INSTRUCTIONS FOR THE TASK: Nothing but the lines from the one containing "e = false ->" to the end of the material should be returned, each exactly as written.
____________________
(** ** Dictionaries and strings *)

Lemma dict_get_set {V} (d : list (string * V)) k v k' :
  Dict.get (Dict.set d k v) k'
  = if decide (k = k') then Some v else Dict.get d k'.
Proof.
  induction d as [|[k0 v0] d IH]; simpl.
  - done.
  - destruct (decide (k0 = k)) as [->|Hne]; simpl.
    + by destruct (decide (k = k')).
    + rewrite IH. destruct (decide (k0 = k')) as [->|?]; [|done].
      by destruct (decide (k = k')).
Qed.

Lemma dict_get_elem_of {V} (d : list (string * V)) k v :
  Dict.get d k = Some v -> (k, v) ∈ d.
Proof.
  induction d as [|[k0 v0] d IH]; simpl; [done|].
  destruct (decide (k0 = k)) as [->|?].
  - intros [= ->]. apply list_elem_of_here.
  - intros H. apply list_elem_of_further. auto.
Qed.

Lemma has_char_app c s t :
  Py.has_char c (s +:+ t) = Py.has_char c s || Py.has_char c t.
Proof.
  induction s as [|a s IH]; simpl; [done|]. by rewrite IH, orb_assoc.
Qed.

Lemma pretty_N_go_has_colon x s :
  Py.has_char ":" (pretty_N_go x s) = Py.has_char ":" s.
Proof.
  revert s. induction (N.lt_wf_0 x) as [x _ IH]. intros s.
  destruct (decide (0 < x)%N) as [Hpos|Hzero].
  - rewrite pretty_N_go_step by done.
    rewrite IH by (by apply N.div_lt). simpl.
    unfold pretty_N_char. by repeat case_match.
  - assert (x = 0%N) as -> by lia. by rewrite pretty_N_go_0.
Qed.

Lemma pretty_Z_no_colon (z : Z) : Py.has_char ":" (pretty z) = false.
Proof.
  assert (forall p : positive, Py.has_char ":" (pretty p) = false) as Hpos.
  { intros p. unfold pretty, pretty_positive, pretty, pretty_N.
    case_decide; [done|]. by rewrite pretty_N_go_has_colon. }
  destruct z as [|p|p]; unfold pretty, pretty_Z; [done|apply Hpos|].
  rewrite has_char_app, Hpos. done.
Qed.

Lemma string_app_nil_l (s : string) : "" +:+ s = s.
Proof. reflexivity. Qed.

Lemma string_app_cons (c : ascii) (s t : string) :
  String c s +:+ t = String c (s +:+ t).
Proof. reflexivity. Qed.

Lemma string_app_assoc (s t u : string) : (s +:+ t) +:+ u = s +:+ t +:+ u.
Proof.
  induction s as [|c s IH]; [done|]. by rewrite !string_app_cons, IH.
Qed.

Lemma string_app_nil_r (s : string) : s +:+ "" = s.
Proof. induction s as [|c s IH]; [done|]. by rewrite string_app_cons, IH. Qed.

(** A text [a:d] whose part [d] has no colon splits in one way only. *)
Lemma colon_split_unique (a b d e : string) :
  Py.has_char ":" d = false -> Py.has_char ":" e = false ->
  a +:+ String ":" d = b +:+ String ":" e -> a = b /\ d = e.
Proof.
  intros Hd He. revert b.
  induction a as [|x a IH]; intros [|y b];
    rewrite ?string_app_nil_l, ?string_app_cons; intros Heq.
  - by simplify_eq.
  - injection Heq as _ Heq. subst d.
    rewrite has_char_app in Hd. simpl in Hd. by rewrite orb_true_r in Hd.
  - injection Heq as _ Heq. subst e.
    rewrite has_char_app in He. simpl in He. by rewrite orb_true_r in He.
  - injection Heq as -> Heq. destruct (IH b Heq) as [-> ->]; done.
Qed.

Lemma port_key_same_pair (p q : PortMapping) :
  port_key p = port_key q <-> same_host_pair p q.
Proof.
  unfold port_key, same_host_pair. split.
  - intros Heq.
    change (host_ip p +:+ String ":" (pretty (host_port p))
            = host_ip q +:+ String ":" (pretty (host_port q))) in Heq.
    apply colon_split_unique in Heq as [Hip Hport];
      [|apply pretty_Z_no_colon..].
    split; [done|]. by apply (inj pretty).
  - intros [-> ->]. done.
Qed.

(** ** Validation: the conflict scan *)

Lemma scan_ports_bindings name ps used :
  scan_ports name ps used = scan_bindings (map (pair name) ps) used.
Proof.
  revert used. induction ps as [|pc ps IH]; intros used; simpl; [done|].
  destruct (Dict.get used (port_key pc)); [done|]. apply IH.
Qed.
____________________
TASK OUTPUT:
  Py.has_char ":" d = false -> Py.has_char ":" e = false ->
  a +:+ String ":" d = b +:+ String ":" e -> a = b /\ d = e.
Proof.
  intros Hd He. revert b.
  induction a as [|x a IH]; intros [|y b];
    rewrite ?string_app_nil_l, ?string_app_cons; intros Heq.
  - by simplify_eq.
  - injection Heq as _ Heq. subst d.
    rewrite has_char_app in Hd. simpl in Hd. by rewrite orb_true_r in Hd.
  - injection Heq as _ Heq. subst e.
    rewrite has_char_app in He. simpl in He. by rewrite orb_true_r in He.
  - injection Heq as -> Heq. destruct (IH b Heq) as [-> ->]; done.
Qed.

Lemma port_key_same_pair (p q : PortMapping) :
  port_key p = port_key q <-> same_host_pair p q.
Proof.
  unfold port_key, same_host_pair. split.
  - intros Heq.
    change (host_ip p +:+ String ":" (pretty (host_port p))
            = host_ip q +:+ String ":" (pretty (host_port q))) in Heq.
    apply colon_split_unique in Heq as [Hip Hport];
      [|apply pretty_Z_no_colon..].
    split; [done|]. by apply (inj pretty).
  - intros [-> ->]. done.
Qed.

(** ** Validation: the conflict scan *)

Lemma scan_ports_bindings name ps used :
  scan_ports name ps used = scan_bindings (map (pair name) ps) used.
Proof.
  revert used. induction ps as [|pc ps IH]; intros used; simpl; [done|].
  destruct (Dict.get used (port_key pc)); [done|]. apply IH.
Qed.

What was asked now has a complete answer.